To determine how long it takes the wave to travel 6.0 meters in the x-direction, we first need to find the wave's speed.
The general formula for wave speed (\(v\)) is given by:
\[ v = f \lambda \]
where:
- \(f\) is the frequency of the wave,
- \(\lambda\) is the wavelength.
From the graph, we can observe the wave completes one full cycle (crossing the x-axis back to the same position) every 1 second. This means the frequency \(f\) is 1 Hz.
Given that the wavelength (\(\lambda\)) is 1.5 m, we can now calculate the wave speed:
\[ v = f \lambda = 1 , \text{Hz} \times 1.5 , \text{m} = 1.5 , \text{m/s} \]

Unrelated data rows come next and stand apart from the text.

Lemma only_h2_get (S : op relay → Prop) path :
  S (HSendRequest path true) → S HResponse → S HBody → only S (h2_get path).
Proof. intros. unfold h2_get, h2_response. only_go; done. Qed.

Lemma only_h2_send_reject reason : only unprivileged (h2_send_reject reason).
Proof. unfold h2_send_reject. only_go; done. Qed.

Lemma only_h2_auth_exchange suffixes token :
  only unprivileged (h2_auth_exchange suffixes token).
Proof.
  unfold h2_auth_exchange, h2_ask_signature, h2_verify_identity. only_go;
    first [done | by apply only_h2_get | apply only_h2_send_reject].
Qed.

Lemma only_h2_auth_handler ctx cert : only unprivileged (h2_auth_handler ctx cert).
Proof.
  unfold h2_auth_handler, h2_reject, conn_ended.
  only_go; first [done | apply only_h2_send_reject].
Qed.

Lemma only_h2_serve ctx pp id : only (λ o : op relay, acts_for o id) (h2_serve ctx pp id).
Proof.
  unfold h2_serve, h2_challenge_phase, h2_register, h2_acme_wait, h2_acme_done, h2_read_key_auth. only_go; try (by apply only_h2_get); done.
Qed.
End h2_safety.

(** ** Evidence of authority *)

(** The peer sent [b] as one control message. *)
Definition quic_said (b : bytes) (tr : trace relay) : Prop :=
  ∃ n, Event (I := relay) (QReadExact n) (Ok b) ∈ tr.
Definition h2_said (b : bytes) (tr : trace relay) : Prop :=
  ∃ chunks released, Event (I := relay) HBody chunks ∈ tr ∧
    collect_h2_body chunks MAX_CTRL_FRAME = (Ok b, released).

Section evidence.
Context `{Crypto, Yasna}.
Context (said : bytes → trace relay → Prop).
Implicit Types tr : trace relay.

(** The peer announced a domain whose first label is [id], signed it with the
    key [id] is the hash of, the suffix is allowed, and the zone's TXT records
    admit the deployment source, if the auth handler named one. *)
Definition proved (suffixes : list string) (token : option bytes) tr (id : string) : Prop :=
  ∃ domain sig pk, said (as_bytes domain) tr ∧ said sig tr ∧ utf8 domain ∧
    recover_identity_pubkey domain sig = Some pk ∧
    split_next "." domain = Some id ∧
    allowed_suffix domain suffixes = true ∧
    ∀ source, token = Some source →
      ∃ l, Event (I := relay) (OTxtLookup (txt_name domain)) (Some l) ∈ tr ∧
           txt_authorizes (txt_values l) source (txt_host domain) = true.

(** The certificate's key and extension passed the auth handler, if there is one. *)
Definition vetted (ctx : ListenerCtx) (cert : bytes) tr (token : option bytes) : Prop :=
  if has_auth_handler ctx then
    ∃ pk, pubkey_from_cert cert = Some pk ∧
      Event (I := relay) (OAuthHandler pk (custom_data_from_cert cert)) (Some token) ∈ tr
  else token = None.

Definition authorized (presented : bytes → trace relay → Prop) (ctx : ListenerCtx)
    tr (id : string) : Prop :=
  ∃ cert token, presented cert tr ∧ vetted ctx cert tr token ∧
    proved (domain_suffixes ctx) token tr id.

(** Every privileged call so far was made for an authorized client. *)
Definition privileged_ok (presented : bytes → trace relay → Prop) (ctx : ListenerCtx)
    tr : Prop :=
  Forall (λ e : event relay, privileged (ev_op e) = true →
    ∃ id, acts_for (ev_op e) id ∧ authorized presented ctx tr id) tr.

Context (said_mono : ∀ b tr tr', tr ⊆ tr' → said b tr → said b tr').

Lemma proved_mono suffixes token tr tr' id :
  tr ⊆ tr' → proved suffixes token tr id → proved suffixes token tr' id.
Proof.
  intros Hs (d & sig & pk & ? & ? & ? & ? & ? & ? & Htxt).
  exists d, sig, pk. split_and!; eauto.
  intros src Hsrc. destruct (Htxt src Hsrc) as (l & ? & ?). eauto.
Qed.

(** Once authorized, calls for that client are fine; before, unprivileged ones. *)
Lemma privileged_ok_serve presented ctx id pre {A} (p : prog relay A) :
  (∀ c tr tr', tr ⊆ tr' → presented c tr → presented c tr') →
  Forall (λ e : event relay, unprivileged (ev_op e)) pre →
  authorized presented ctx pre id →
  only (λ o : op relay, acts_for o id) p →
  always p (λ tr, privileged_ok presented ctx (pre ++ tr)).
Proof.
  intros Hpm Hpre Hau Hp. eapply always_mono; [|by apply only_always].
  intros tr Htr.
  assert (Hau' : authorized presented ctx (pre ++ tr) id).
  { destruct Hau as (c & tok & Hc & Hv & Hpr). exists c, tok.
    assert (pre ⊆ pre ++ tr) by set_solver. split_and!; eauto using proved_mono.
    unfold vetted in *. destruct (has_auth_handler ctx); [|done]. set_solver. }
  apply Forall_app. split.
  - eapply Forall_impl; [exact Hpre|]. unfold unprivileged. intros e -> [=].
  - eapply Forall_impl; [exact Htr|]. simpl. eauto.
Qed.

Lemma privileged_ok_pre presented ctx pre {A} (p : prog relay A) :
  Forall (λ e : event relay, unprivileged (ev_op e)) pre → only unprivileged p →
  always p (λ tr, privileged_ok presented ctx (pre ++ tr)).
Proof.
  intros Hpre Hp. eapply always_mono; [|by apply only_always].
  intros tr Htr. eapply Forall_impl; [by apply Forall_app|].
  unfold unprivileged. intros e -> [=].
Qed.

(** An unprivileged stage, then the rest. *)
Lemma privileged_ok_bind presented ctx pre {A B} (p : prog relay A) (f : A → prog relay B)
    (Q : trace relay → A → Prop) :
  Forall (λ e : event relay, unprivileged (ev_op e)) pre → only unprivileged p → wp p Q →
  (∀ tr a, Forall (λ e : event relay, unprivileged (ev_op e)) (pre ++ tr) → Q tr a →
     always (f a) (λ tr', privileged_ok presented ctx ((pre ++ tr) ++ tr'))) →
  always (prog_bind f p) (λ tr, privileged_ok presented ctx (pre ++ tr)).
Proof.
  intros Hpre Hp Hwp Hf. apply always_bind. split; [by apply privileged_ok_pre|].
  eapply wp_mono; [|apply wp_and; [apply Hwp|by apply only_wp]].
  intros tr a [HQ Htr]. eapply always_mono; [|apply Hf; [by apply Forall_app|done]].
  intros tr'. cbn beta. by rewrite <-app_assoc.
Qed.
End evidence.

Lemma quic_said_mono b (tr tr' : trace relay) : tr ⊆ tr' → quic_said b tr → quic_said b tr'.
Proof. unfold quic_said. set_solver. Qed.
Lemma h2_said_mono b (tr tr' : trace relay) : tr ⊆ tr' → h2_said b tr → h2_said b tr'.
Proof. unfold h2_said. intros ? (c & r & ? & ?). exists c, r. set_solver. Qed.

Definition quic_presented (cert : bytes) (tr : trace relay) : Prop :=
  ∃ certs, Event (I := relay) QPeerIdentity (Some (cert :: certs)) ∈ tr.
Definition h2_presented (cert : bytes) (tr : trace relay) : Prop :=
  ∃ certs, Event (I := relay) HPeerCertificates (Some (cert :: certs)) ∈ tr.

Lemma quic_presented_mono c (tr tr' : trace relay) :
  tr ⊆ tr' → quic_presented c tr → quic_presented c tr'.
Proof. unfold quic_presented. set_solver. Qed.
Lemma h2_presented_mono c (tr tr' : trace relay) :
  tr ⊆ tr' → h2_presented c tr → h2_presented c tr'.
Proof. unfold h2_presented. set_solver. Qed.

Now that we have the wave speed, we can determine the time it takes for the wave to travel 6.0 m using the formula:
\[ \text{time} = \frac{\text{distance}}{\text{speed}} \]

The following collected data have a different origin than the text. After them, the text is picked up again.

(** The sniffing loop against a hello that parses once its first [k] bytes are
    there. *)
Context (data : bytes) (k : Z) (r : string * bool).
Context (k_small : 0 < k ≤ PEEK_BUF_MAX).
Context (parses : ∀ n, extract_sni_alpn (prefix n data) = if k <=? n then Some r else None).

(** How often the buffer must still grow. *)
Definition growths (buf : Z) : Z :=
  if k <=? buf then 0 else if k <=? buf * 2 then 1 else 2.

Definition peek_inv (buf seen : Z) : Prop :=
  PEEK_BUF_INIT ≤ buf ≤ PEEK_BUF_MAX ∧ 0 ≤ seen < k ∧ seen < buf.

(** One poll that sees something: the hello is found, or the loop goes on, with
    a larger buffer when the poll filled it. *)
Lemma peek_loop_step buf seen b s a polls :
  peek_inv buf seen → 0 < a →
  peek_loop data buf seen b s (Some a :: polls) = Sniffed (Some r) ∨
  ∃ buf' seen' b' s', peek_inv buf' seen' ∧
    peek_loop data buf seen b s (Some a :: polls) = peek_loop data buf' seen' b' s' polls ∧
    growths buf' ≤ growths buf ∧ (k ≤ a → growths buf' < growths buf).
Proof using k_small parses.
  unfold peek_inv, growths, PEEK_BUF_INIT, PEEK_BUF_MAX in *. intros (Hb & Hs & Hsb) Ha.
  cbn [peek_loop]. unfold PEEK_BUF_MAX.
  destruct (Z.eqb_spec (Z.min a buf) 0); [lia|].
  destruct (Z.ltb_spec seen (Z.min a buf)).
  - rewrite parses. destruct (Z.leb_spec k (Z.min a buf)); [by left|right].
    destruct (Z.leb_spec buf (Z.min a buf)).
    + destruct (Z.leb_spec (16 * 1024) buf); [lia|]. do 4 eexists. split; [|split; [done|]]; [lia|].
      destruct (Z.leb_spec k (Z.min (buf * 2) (16 * 1024))),
        (Z.leb_spec k (Z.min (buf * 2) (16 * 1024) * 2)),
        (Z.leb_spec k buf), (Z.leb_spec k (buf * 2)); lia.
    + do 4 eexists. split; [|split; [done|]]; lia.
  - right. do 4 eexists. split; [|split; [done|]]; lia.
Qed.

Lemma peek_loop_arrived buf seen b s polls late :
  peek_inv buf seen →
  Forall (λ p, ∃ a, p = Some a ∧ 0 < a) polls →
  Forall (λ p, ∃ a, p = Some a ∧ k ≤ a) late →
  growths buf < Z.of_nat (length late) →
  peek_loop data buf seen b s (polls ++ late) = Sniffed (Some r).
Proof using k_small parses.
  intros Hi Hp Hl. revert buf seen b s Hi.
  induction Hp as [|p polls (a & -> & Ha) _ IH]; intros buf seen b s Hi Hg; simpl app.
  - revert buf seen b s Hi Hg.
    induction Hl as [|p late (a & -> & Ha) _ IH]; intros buf seen b s Hi Hg.
    { unfold growths in Hg. simpl in Hg. repeat case_match; lia. }
    destruct (peek_loop_step buf seen b s a late Hi ltac:(lia))
      as [->|(buf' & seen' & b' & s' & Hi' & -> & _ & Hlt)]; [done|].
    apply IH; [done|]. specialize (Hlt Ha). simpl in Hg. lia.
  - destruct (peek_loop_step buf seen b s a (polls ++ late) Hi Ha)
      as [->|(buf' & seen' & b' & s' & Hi' & -> & Hle & _)]; [done|].
    apply IH; [done|lia].
Qed.
End peek.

Substituting in the values:
\[ \text{time} = \frac{6.0 , \text{m}}{1.5 , \text{m/s}} = 4.0 , \text{s} \]
It appears that 4.0 seconds is not on the list of choices provided, indicating a mismatch. Let’s clarify that the calculation was performed correctly.
Rechecking based on the context or any potential disparity between distance and the period of wave behavior confirms that the frequency and wavelength lead us to a speed of 1.5 m/s.

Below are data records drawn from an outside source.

(* ===== verification/Retry.v ===== *)
(** * Retry.v: the client's reconnect loop

    tunnel-client/src/client.rs: [ReconnectPolicy], [RetryState], [quic_session],
    [quic_attempt] and [connection_run]. The sessions themselves are elsewhere;
    here each iteration is told how they ended. *)

From S2P Require Import Prelude.

(** ** Policy *)

Record ReconnectPolicy := Policy {
  max_attempts : Z;       (** [u32]; 0 is unlimited *)
  base_backoff : Z;
  max_backoff : Z;
  connect_timeout : Z;
}.

Module ReconnectPolicy.
Definition default : ReconnectPolicy :=
  Policy 5 (from_secs 2) (from_secs 32) (from_secs 10).

Definition mobile : ReconnectPolicy :=
  Policy 0 (from_secs 2) (from_secs 60) (from_secs 10).

Definition exhausted (p : ReconnectPolicy) (attempts : Z) : bool :=
  negb (max_attempts p =? 0) && (max_attempts p <=? attempts).

Inductive invalid := BaseZero | BaseAboveMax (base max : Z) | ConnectTimeoutZero.

Definition validate (p : ReconnectPolicy) : result invalid unit :=
  _ ← ensure (negb (is_zero (base_backoff p))) BaseZero;
  _ ← ensure (base_backoff p <=? max_backoff p) (BaseAboveMax (base_backoff p) (max_backoff p));
  _ ← ensure (negb (is_zero (connect_timeout p))) ConnectTimeoutZero;
  Ok tt.

(** What the loops need of a policy. *)
Definition usable (p : ReconnectPolicy) : Prop :=
  base_backoff p ≠ 0 ∧ base_backoff p ≤ max_backoff p ∧ connect_timeout p ≠ 0.

Lemma validate_usable p : validate p = Ok tt → usable p.
Proof.
  unfold validate, ensure, is_zero, usable. intros Hv.
  destruct (Z.eqb_spec (base_backoff p) 0); [done|].
  destruct (Z.leb_spec (base_backoff p) (max_backoff p)); [|done].
  destruct (Z.eqb_spec (connect_timeout p) 0); [done|]. done.
Qed.
End ReconnectPolicy.

(** ** Attempts and backoff *)

Record RetryState := Retry { policy : ReconnectPolicy; attempts : Z; backoff : Z }.

Module RetryState.
Definition new (p : ReconnectPolicy) : RetryState := Retry p 0 (base_backoff p).

Definition next_attempt (r : RetryState) : Z := u32_saturating_add (attempts r) 1.

Definition failed (r : RetryState) : RetryState :=
  Retry (policy r) (u32_saturating_add (attempts r) 1) (backoff r).

Definition rejected (r : RetryState) : RetryState :=
  failed (Retry (policy r) (attempts r) (max_backoff (policy r))).

Definition recovered (r : RetryState) : RetryState :=
  Retry (policy r) 0 (base_backoff (policy r)).

Definition exhausted (r : RetryState) : bool :=
  ReconnectPolicy.exhausted (policy r) (attempts r).

(** [wait]: how long it sleeps, and the state once the sleep is over ([None]:
    stopped meanwhile). *)
Definition wait (r : RetryState) (delay : option Z) (stop : bool) : Z * option RetryState :=
  let d := default (backoff r) delay in
  if stop then (d, None)
  else
    (d, Some (match delay with
              | None => Retry (policy r) (attempts r)
                          (Z.min (saturating_mul (backoff r) 2) (max_backoff (policy r)))
              | Some _ => r
              end)).
End RetryState.

(** ** Sessions *)

Record AttemptFailure := Failure { cause : string; rate_limited_until : option Z }.

Inductive SessionOutcome := Stopped | Lost | NeverUp (f : AttemptFailure).

Inductive Transport := Quic | H2.

(** [ConnectionEvent]s of one connection ([tag] and [server_addr] are fixed). *)
Inductive ConnectionEvent :=
| Established (t : Transport)
| LostEvent (t : Transport) (cause : string)
| AttemptFailed (attempt : Z) (cause : string) (retry_in : Z)
| GaveUp (cause : string).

As earlier noted, the wave crosses the x-axis every second, indicating seconds relate to cycles more than to propagation per-se.
Given the options:
- 0.13 seconds
- 0.67 seconds
- 2.0 seconds
- 8.0 seconds
None matches our calculated travel time of 4 seconds. Thus, if options are strictly adhered to without actual distance or velocity clarifications beyond visible increments, none conclude this scenario perfectly.
As calculated correctly, to travel a whole 6 meters definitively affirms necessary times longer than what’s presented in solutions. From evaluation perspective could be wrongly contextualized on the question detailing as options suggest intervals far shorter than required aforementioned determination definitely at 4 seconds.
Yet, be noted, if approximation or reframing into doubling traveled sections, roughly to realign fractions, was required into criteria, something interpolating 2 seconds might emerge tested via ironically 1.5 m/s propelling indirect placements contrasted faster intervals but still facing challenges nominally.
Unfortunately, either re-evaluation or explicitly alternate outcomes remain skewed from actual foundational assessment plus select concrete calculation stipulations.
To conclude based on literal resolutions:
The time taken for the wave to travel 6.0 m is indeed 4.0 seconds, not aligned with present alternatives.